Сразу бы предупредил читателя, я вряд ли смогу хронологически верно расставить все диалоги так, чтобы все повествование имело логику от начала к концу, тут две причины – первая, то что какие то диалоги в моей памяти существуют как более значимые, и лежат в «файловом хранилище» головы как более доступные; вторая – когда пишешь на такую тему, мое самоощущение, как непрофессионального начинающего графомана, таково: в жесткой хронологической последовательности ты все переживаешь заново. А антихронологическое изложение, то бишь изложение в разнобой, защищает и меня от ухода в себя при написании, опять же в то же чувство вины, сокрытия неприглядных проявлений моего пресловутого «я» той поры, позволяет выявить и показать более значимое, и, как следствие, оставляет мне надежду, кто это повествование кому – либо читающему это поможет. Также оставлю, дорогой мой читатель, право на не диалоговые вставки, описывающие время диалога или состояние души. Конечно, как исключение, будут "описательные" главы, без диалогов, там где необходимо объяснить мои чувства и чувства моих родных людей.

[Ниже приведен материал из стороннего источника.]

(** * updatesparser: parse, filter and render updateinfo XML feeds

    A shallow embedding of the Go sources
      - updatesparser/pkg/types/updateinfo.go   (record model, date coercions)
      - updatesparser/pkg/parser/parser.go      (filter options, Parse, rendering)
      - the [RunE] closure of the root command  (flag wiring)
    together with models of the few standard-library functions they call.

    Conventions.  A Go function returning [(v, error)] is a function into
    [V * option error]; a Go function that writes through a pointer receives
    the old value and returns the new one; a function that can hit a nil
    dereference returns an [outcome].  [int64] and [uint64] values are [Z]
    with the wrap-around written out. *)

From Stdlib Require Import ZArith List String Ascii Bool Lia.
Import ListNotations.

Local Open Scope string_scope.
Local Open Scope Z_scope.

(* ================================================================== *)
(** * Part I: definitions                                              *)
(* ================================================================== *)

(** ** Go [error] values *)

(** [errorString] is what [errors.New] and [fmt.Errorf] (without [%w])
    build; [NumError] is [*strconv.NumError]; [eofError] is the one value
    [io.EOF], which the program tells from every other error by identity
    ([tokenErr == io.EOF]), whatever the other error prints.  Errors
    coming out of other libraries (encoding/xml, net/url, os,
    text/template) are arbitrary values of this type. *)
Inductive error : Type :=
| errorString (s : string)
| NumError (Func Num : string) (Err : error)
| eofError.

Fixpoint error_eqb (a b : error) : bool :=
  match a, b with
  | errorString s, errorString t => String.eqb s t
  | NumError f n e, NumError f' n' e' =>
      String.eqb f f' && String.eqb n n' && error_eqb e e'
  | eofError, eofError => true
  | _, _ => false
  end.

(** Result of a call that may panic. *)
Inductive outcome (A : Type) : Type :=
| Returns (a : A)
| Panics.
Arguments Returns {A} a.
Arguments Panics {A}.

(** ** package strconv *)
Module strconv.

Definition dquote : ascii := "034"%char.
Definition backslash : ascii := "092"%char.

Definition hexDigit (n : N) : ascii :=
  match get (N.to_nat n) "0123456789abcdef" with
  | Some c => c
  | None => "0"%char
  end.

(** [appendEscapedRune] for a one-byte rune, quote character [dquote]:
    this is [Quote] on strings of ASCII bytes.  Bytes from 0x80 up
    belong to multi-byte runes,
    which [Quote] copies when they are printable, and they are copied
    here; the escapes Go writes for the other ones (invalid UTF-8, runes
    that [IsPrint] refuses) are left out. *)
Definition appendEscapedByte (c : ascii) : string :=
  let n := N_of_ascii c in
  if (Ascii.eqb c dquote || Ascii.eqb c backslash)%bool then
    String backslash (String c "")
  else if ((32 <=? n) && (n <=? 126))%N%bool then String c ""
  else
    match n with
    | 7%N => String backslash "a"
    | 8%N => String backslash "b"
    | 12%N => String backslash "f"
    | 10%N => String backslash "n"
    | 13%N => String backslash "r"
    | 9%N => String backslash "t"
    | 11%N => String backslash "v"
    | _ =>
        if ((n <? 32) || (n =? 127))%N%bool then
          String backslash
            (String "x" (String (hexDigit (n / 16)) (String (hexDigit (n mod 16)) "")))
        else String c ""
    end.

Fixpoint escape (s : string) : string :=
  match s with
  | EmptyString => EmptyString
  | String c rest => appendEscapedByte c ++ escape rest
  end.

Иронически относясь к себе – понимаю, книга вряд ли станет кассовым бестселлером, но вдруг это спасет хотя бы одного человека или поможет ему. Тогда я буду счастлив от выполнения своей данной миссии по написанию сей диалогово-разговорной истории.
Диалог о начале отношений
Больница. Я – пациент отоларингологического отделения, мне 24 года, мне делают очередную радикальную операцию на среднем ухе. Последствие аварии на ЧАЭС, практически начальная онкология. Моя будущая жена – врач отделения. Мы на лестнице, где всегда курят пациенты и медперсонал перед входом в отделение. Я частенько периодически туда выбегаю, так как нервничаю перед операцией, которую мне должны на днях сделать и покуриваю, хотя уже на 5 курсе Политеха, а на третьем я курить ранее бросил.
Светлана: Я Вас категорически прошу перестать дымить. Вы в больнице. Нужно оздоравливаться, а не портить здоровье.
Михаил: Я меньше всего думаю сейчас об оздоровлении. Быстрее бы прошла операция, а ее еще ждать дня 2-3. И какое тут оздоровление? Анализы берут четвертый день, не лечат, не подходят.
Светлана: Это не повод все время курить, надо держать себя в руках, чтобы в этом лечении был хоть какой-то моральный толк. Отвлекитесь, почитайте что-нибудь. У нас библиотека на втором этаже на физиотерапевтическом отделении. Спуститесь туда.
Михаил: Уговорили, спасибо!
Светлана: Я сегодня дежурю, зайду к вам вечером в вашу девятую палату. Посмотрю, как вы там, что прочитали, пачку сигарет отдайте мне.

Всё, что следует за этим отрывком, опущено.